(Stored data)

(** X21. [add_strain_submission] checks before it writes. With a harvest
    or package date that [_validate_date_dd_mm_yyyy] refuses, or a
    category other than flower, hash and rosin (up to letter case), it
    answers [None] without asking the remote anything and without drawing
    an identifier: the three sheets and the cache are as they were. *)
Theorem rejected_submission_writes_nothing (strftime : string -> Q -> string)
    (strain_name harvest_date package_date category producer : string)
    (user_id : Z) (username : string) (s : store) :
  _validate_date_dd_mm_yyyy harvest_date = false \/
  _validate_date_dd_mm_yyyy package_date = false \/
  ~ In (Py.lower category) valid_categories ->
  let outcome := add_strain_submission strftime strain_name harvest_date package_date
                   category producer user_id username s in
  outcome.1 = Ok PNone /\
  strains_rows (base outcome.2) = strains_rows (base s) /\
  ratings_rows (base outcome.2) = ratings_rows (base s) /\
  submissions_rows outcome.2 = submissions_rows s /\
  cache (base outcome.2) = cache (base s) /\
  remote (base outcome.2) = remote (base s) /\
  drawn outcome.2 = drawn s.
Proof.
  intros H outcome. subst outcome.
  rewrite (add_strain_submission_rejected strftime) by now apply acceptable_false.
  cbn [fst snd base set_base submissions_rows drawn].
  rewrite admitted_strains, admitted_ratings, admitted_cache, admitted_remote.
  repeat split.
Qed.

Lemma rejected_submission_writes_nothing_witness :
  (add_strain_submission Desk.today "Amnesia" "31-02-2024" "01-03-2024" "flower"
     "Fyta" 7 "al" Desk.empty).1 = Ok PNone /\
  (add_strain_submission Desk.today "Amnesia" "01-03-2024" "02-03-2024" "edible"
     "Fyta" 7 "al" Desk.empty).1 = Ok PNone.
Proof.
  split.
  - apply (rejected_submission_writes_nothing Desk.today "Amnesia" "31-02-2024"
             "01-03-2024" "flower" "Fyta" 7 "al" Desk.empty).
    left. reflexivity.
  - apply (rejected_submission_writes_nothing Desk.today "Amnesia" "01-03-2024"
             "02-03-2024" "edible" "Fyta" 7 "al" Desk.empty).
    right. right. cbn. intuition discriminate.
Defined.

Lemma submitted_row_is_found strftime s strain_name harvest_date package_date category
    producer now (p : option string) rows :
  p = None \/ p = Some "" \/ p = Some (_sanitize_producer producer) ->
  exists dup,
    duplicate_scan strain_name harvest_date package_date category p
      (rows ++ [submitted_row strftime s strain_name harvest_date package_date
                  category producer now])
    = Some dup.
Proof.
  intros Hp.
  destruct (duplicate_scan strain_name harvest_date package_date category p _)
    as [dup|] eqn:E; [now exists dup|].
  exfalso. apply duplicate_scan_none in E. apply Forall_app in E as [_ E].
  inversion E as [|? ? Hrow _]; subst. unfold duplicate_of, submitted_row in Hrow.
  cbn [Strains.Strain_Name Strains.Harvest_Date Strains.Package_Date
       Strains.Category Strains.Producer] in Hrow.
  rewrite !String.eqb_refl, lower_lower, String.eqb_refl in Hrow.
  cbn [andb] in Hrow.
  destruct Hp as [->|[->| ->]]; cbn in Hrow; try discriminate.
  destruct (Py.truthy_str (_sanitize_producer producer)); cbn in Hrow;
    [|discriminate].
  rewrite String.eqb_refl in Hrow. discriminate.
Qed.

(** X22. A submission that passes the checks, the remote serving every
    request: [add_strain_submission] answers with the identifier it drew,
    eight characters out of 0-9 and A-F; the Strains sheet gets one more
    row, the last one, with that identifier, the name as given, status
    Pending, average 0, no rating, the two dates as given, the category in
    lower case and the producer sanitized; the Submissions sheet gets one
    more row, numbered with the count of its rows, header included,
    before the call. Ratings and the cache are left alone. The item is
    then one more in the pending count, and [check_strain_duplicate] on
    the same name, dates and category reports a duplicate, whether asked
    without a producer or with the producer as it was stored. *)
Theorem submission_adds_a_pending_item (strftime : string -> Q -> string)
    (strain_name harvest_date package_date category producer : string)
    (user_id : Z) (username : string) (s : store) :
  reliable (base s) ->
  acceptable harvest_date package_date category = true ->
  exists unique_id date_added stamp s',
    add_strain_submission strftime strain_name harvest_date package_date category
      producer user_id username s = (Ok (PStr unique_id), s') /\
    unique_id = next_unique_id s /\
    String.length unique_id = 8%nat /\
    all_chars is_upper_hex unique_id = true /\
    strains_rows (base s')
      = (strains_rows (base s)
         ++ [Strains.Row unique_id strain_name "Pending" 0 0 date_added harvest_date
               package_date (Py.lower category) (_sanitize_producer producer)])%list /\
    submissions_rows s'
      = (submissions_rows s
         ++ [Submissions.Row (1 + Z.of_nat (length (submissions_rows s))) unique_id
               strain_name (_format_user_id_for_sheets user_id) harvest_date
               package_date stamp (Py.lower category) (_sanitize_producer producer)
               (_sanitize_username username)])%list /\
    ratings_rows (base s') = ratings_rows (base s) /\
    cache (base s') = cache (base s) /\
    drawn s' = (drawn s + 4)%nat /\
    (get_pending_strains_count (base s')).1
      = Ok (PInt (Z.of_nat (length (pending (strains_rows (base s)))) + 1)) /\
    (forall p, p = None \/ p = Some "" \/ p = Some (_sanitize_producer producer) ->
       exists dup,
         (check_strain_duplicate strain_name harvest_date package_date category p
            (base s')).1 = Ok (PStr dup)).
Proof.
  intros Hrel Hacc.
  pose proof (add_strain_submission_reliable strftime strain_name harvest_date
                package_date category producer user_id username s Hrel Hacc) as E.
  cbv zeta in E.
  set (m1 := served (admitted (base s))) in *.
  set (row := submitted_row strftime s strain_name harvest_date package_date category
                producer (clock m1)) in *.
  set (m2 := served (set_strains (strains_rows (base s) ++ [row]) (served m1))) in *.
  set (m4 := served m2) in *.
  eexists (next_unique_id s), (strftime "%Y-%m-%d" (clock m1)),
    (strftime "%Y-%m-%d %H:%M:%S" (clock m4)), _.
  split; [exact E|]. cbn [base submissions_rows drawn].
  assert (Hrows : strains_rows (served m4) = (strains_rows (base s) ++ [row])%list).
  { subst m4 m2. now autorewrite with served. }
  assert (Hrel' : reliable (served m4)).
  { subst m4 m2. apply served_reliable, served_reliable, served_reliable.
    unfold reliable. cbn. change (reliable (served m1)).
    subst m1. auto with served. }
  destruct (upper_hex (List.map (fun i => entropy s (drawn s + i)%nat) (seq 0 4)))
    as [Hlen Hhex].
  split; [reflexivity|]. split; [exact Hlen|]. split; [exact Hhex|].
  split; [exact Hrows|]. split; [reflexivity|]. split.
  { subst m4 m2 m1. autorewrite with served. cbn. now autorewrite with served. }
  split.
  { subst m4 m2 m1. autorewrite with served. cbn. now autorewrite with served. }
  split; [reflexivity|]. split.
  - rewrite get_pending_strains_count_reliable by exact Hrel'.
    rewrite Hrows, pending_app, length_app. cbn. do 2 f_equal. lia.
  - intros p Hp. rewrite check_strain_duplicate_reliable by exact Hrel'.
    rewrite Hrows.
    destruct (submitted_row_is_found strftime s strain_name harvest_date package_date
                category producer (clock m1) p (strains_rows (base s)) Hp)
      as (dup & Hdup).
    fold row in Hdup. rewrite Hdup. now exists dup.
Qed.

Lemma submission_adds_a_pending_item_witness :
  reliable (base Desk.empty) /\
  (add_strain_submission Desk.today "Amnesia" "01-03-2024" "2-3-2024" "Flower"
     " Fyta " 7 "al" Desk.empty).1 = Ok (PStr "ABBCCDDE") /\
  List.map Strains.Unique_ID
    (strains_rows
       (base (add_strain_submission Desk.today "Amnesia" "01-03-2024" "2-3-2024"
                "Flower" " Fyta " 7 "al" Desk.empty).2))
    = ["00FF00FF"; "A1B2C3D4"; "DEADBEEF"; "ABBCCDDE"].
Proof.
  assert (H : reliable (base Desk.empty)) by (repeat constructor).
  split; [exact H|].
  destruct (submission_adds_a_pending_item Desk.today "Amnesia" "01-03-2024" "2-3-2024"
              "Flower" " Fyta " 7 "al" Desk.empty H eq_refl)
    as (uid & date & stamp & s' & E & -> & _ & _ & Hrows & _).
  rewrite E. cbn [fst snd]. split; [reflexivity|]. rewrite Hrows. reflexivity.
Defined.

• _TASK DIRECTIONS_
Say how many lines in the data hold the string "subst", and write nothing else.

• _ANSWER SPACE_
7